» **WHAT YOU NEED TO DO**: Nothing belongs in the answer except the lines of the material that include "negb".

» **RECORDS SHOWN**:
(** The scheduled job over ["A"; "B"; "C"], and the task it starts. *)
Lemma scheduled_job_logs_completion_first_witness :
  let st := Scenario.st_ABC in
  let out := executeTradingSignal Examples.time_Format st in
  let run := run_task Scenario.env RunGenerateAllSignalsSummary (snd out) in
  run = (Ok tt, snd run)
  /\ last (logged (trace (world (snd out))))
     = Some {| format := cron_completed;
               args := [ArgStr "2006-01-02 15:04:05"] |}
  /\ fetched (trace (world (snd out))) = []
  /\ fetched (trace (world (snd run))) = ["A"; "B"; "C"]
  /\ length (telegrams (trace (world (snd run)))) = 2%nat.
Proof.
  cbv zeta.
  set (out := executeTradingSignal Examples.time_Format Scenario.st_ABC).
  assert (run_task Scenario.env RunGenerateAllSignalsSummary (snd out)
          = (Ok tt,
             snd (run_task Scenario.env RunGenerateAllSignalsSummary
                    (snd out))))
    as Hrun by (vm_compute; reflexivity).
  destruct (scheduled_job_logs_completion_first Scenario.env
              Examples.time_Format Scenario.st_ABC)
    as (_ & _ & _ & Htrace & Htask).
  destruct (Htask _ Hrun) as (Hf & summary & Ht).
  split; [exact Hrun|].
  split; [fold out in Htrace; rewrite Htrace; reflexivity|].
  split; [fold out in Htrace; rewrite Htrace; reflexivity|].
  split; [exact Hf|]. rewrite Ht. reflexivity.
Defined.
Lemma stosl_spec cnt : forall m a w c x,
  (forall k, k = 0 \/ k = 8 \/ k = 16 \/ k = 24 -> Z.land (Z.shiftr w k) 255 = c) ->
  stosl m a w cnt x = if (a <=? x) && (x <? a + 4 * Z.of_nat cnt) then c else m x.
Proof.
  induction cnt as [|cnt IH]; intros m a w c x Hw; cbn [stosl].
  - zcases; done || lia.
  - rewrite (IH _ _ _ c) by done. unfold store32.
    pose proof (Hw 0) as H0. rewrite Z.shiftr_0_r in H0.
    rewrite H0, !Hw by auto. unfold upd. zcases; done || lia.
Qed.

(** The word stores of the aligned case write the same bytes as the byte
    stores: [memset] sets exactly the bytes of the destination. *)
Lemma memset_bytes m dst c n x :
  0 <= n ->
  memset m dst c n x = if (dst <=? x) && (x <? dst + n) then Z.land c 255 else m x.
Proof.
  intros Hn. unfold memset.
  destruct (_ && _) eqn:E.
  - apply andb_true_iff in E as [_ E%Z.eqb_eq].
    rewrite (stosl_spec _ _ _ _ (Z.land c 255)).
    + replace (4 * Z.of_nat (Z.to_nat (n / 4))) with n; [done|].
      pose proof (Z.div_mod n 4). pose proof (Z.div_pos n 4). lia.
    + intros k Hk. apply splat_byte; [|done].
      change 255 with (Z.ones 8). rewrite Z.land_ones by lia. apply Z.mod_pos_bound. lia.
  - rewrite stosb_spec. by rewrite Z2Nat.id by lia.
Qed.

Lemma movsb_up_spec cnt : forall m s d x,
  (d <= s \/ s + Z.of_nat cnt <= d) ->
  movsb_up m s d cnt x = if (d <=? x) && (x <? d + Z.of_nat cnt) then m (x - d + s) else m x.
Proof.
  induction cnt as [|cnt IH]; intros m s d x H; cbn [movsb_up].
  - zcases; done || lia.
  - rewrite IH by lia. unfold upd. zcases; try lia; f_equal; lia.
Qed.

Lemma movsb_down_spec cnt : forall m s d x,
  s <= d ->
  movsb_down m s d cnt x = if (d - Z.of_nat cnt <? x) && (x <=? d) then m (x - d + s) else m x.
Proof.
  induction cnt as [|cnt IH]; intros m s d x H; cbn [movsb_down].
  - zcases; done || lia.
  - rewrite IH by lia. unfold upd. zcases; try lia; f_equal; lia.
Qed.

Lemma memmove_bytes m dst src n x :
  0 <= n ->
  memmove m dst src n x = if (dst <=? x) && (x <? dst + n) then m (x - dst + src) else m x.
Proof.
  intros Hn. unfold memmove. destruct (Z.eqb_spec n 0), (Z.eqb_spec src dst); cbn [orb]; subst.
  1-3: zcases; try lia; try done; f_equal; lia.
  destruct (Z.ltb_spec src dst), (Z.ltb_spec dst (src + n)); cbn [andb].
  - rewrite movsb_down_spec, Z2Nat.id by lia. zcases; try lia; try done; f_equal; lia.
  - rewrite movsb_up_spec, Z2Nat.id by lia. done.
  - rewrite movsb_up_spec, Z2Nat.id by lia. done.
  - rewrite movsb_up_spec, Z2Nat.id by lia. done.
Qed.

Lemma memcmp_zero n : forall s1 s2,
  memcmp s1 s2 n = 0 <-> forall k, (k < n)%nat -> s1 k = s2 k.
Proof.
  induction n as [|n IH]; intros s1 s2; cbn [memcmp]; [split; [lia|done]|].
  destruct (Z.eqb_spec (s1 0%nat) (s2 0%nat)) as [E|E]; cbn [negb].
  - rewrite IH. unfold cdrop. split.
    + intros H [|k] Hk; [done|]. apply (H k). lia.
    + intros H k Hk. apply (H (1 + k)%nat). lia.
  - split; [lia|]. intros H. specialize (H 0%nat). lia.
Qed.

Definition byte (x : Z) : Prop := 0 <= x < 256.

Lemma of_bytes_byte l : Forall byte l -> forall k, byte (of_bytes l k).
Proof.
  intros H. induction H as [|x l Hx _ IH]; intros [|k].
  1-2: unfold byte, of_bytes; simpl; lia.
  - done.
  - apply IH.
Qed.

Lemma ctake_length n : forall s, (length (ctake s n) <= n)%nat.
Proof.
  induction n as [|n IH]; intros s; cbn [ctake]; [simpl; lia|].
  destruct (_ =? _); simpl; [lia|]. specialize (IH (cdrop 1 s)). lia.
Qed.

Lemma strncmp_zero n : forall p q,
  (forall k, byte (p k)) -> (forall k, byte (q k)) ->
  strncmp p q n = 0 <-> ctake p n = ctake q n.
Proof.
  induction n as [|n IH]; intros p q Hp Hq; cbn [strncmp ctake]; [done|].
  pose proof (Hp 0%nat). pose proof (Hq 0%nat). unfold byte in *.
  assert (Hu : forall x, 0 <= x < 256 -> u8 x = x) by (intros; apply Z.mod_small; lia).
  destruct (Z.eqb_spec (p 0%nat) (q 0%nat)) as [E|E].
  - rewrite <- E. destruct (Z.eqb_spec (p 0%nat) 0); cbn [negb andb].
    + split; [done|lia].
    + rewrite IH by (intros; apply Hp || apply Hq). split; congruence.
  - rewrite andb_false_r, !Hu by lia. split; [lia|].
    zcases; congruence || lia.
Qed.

» **EXERCISE RESPONSE**:
  destruct (Z.eqb_spec (s1 0%nat) (s2 0%nat)) as [E|E]; cbn [negb].
  - rewrite <- E. destruct (Z.eqb_spec (p 0%nat) 0); cbn [negb andb].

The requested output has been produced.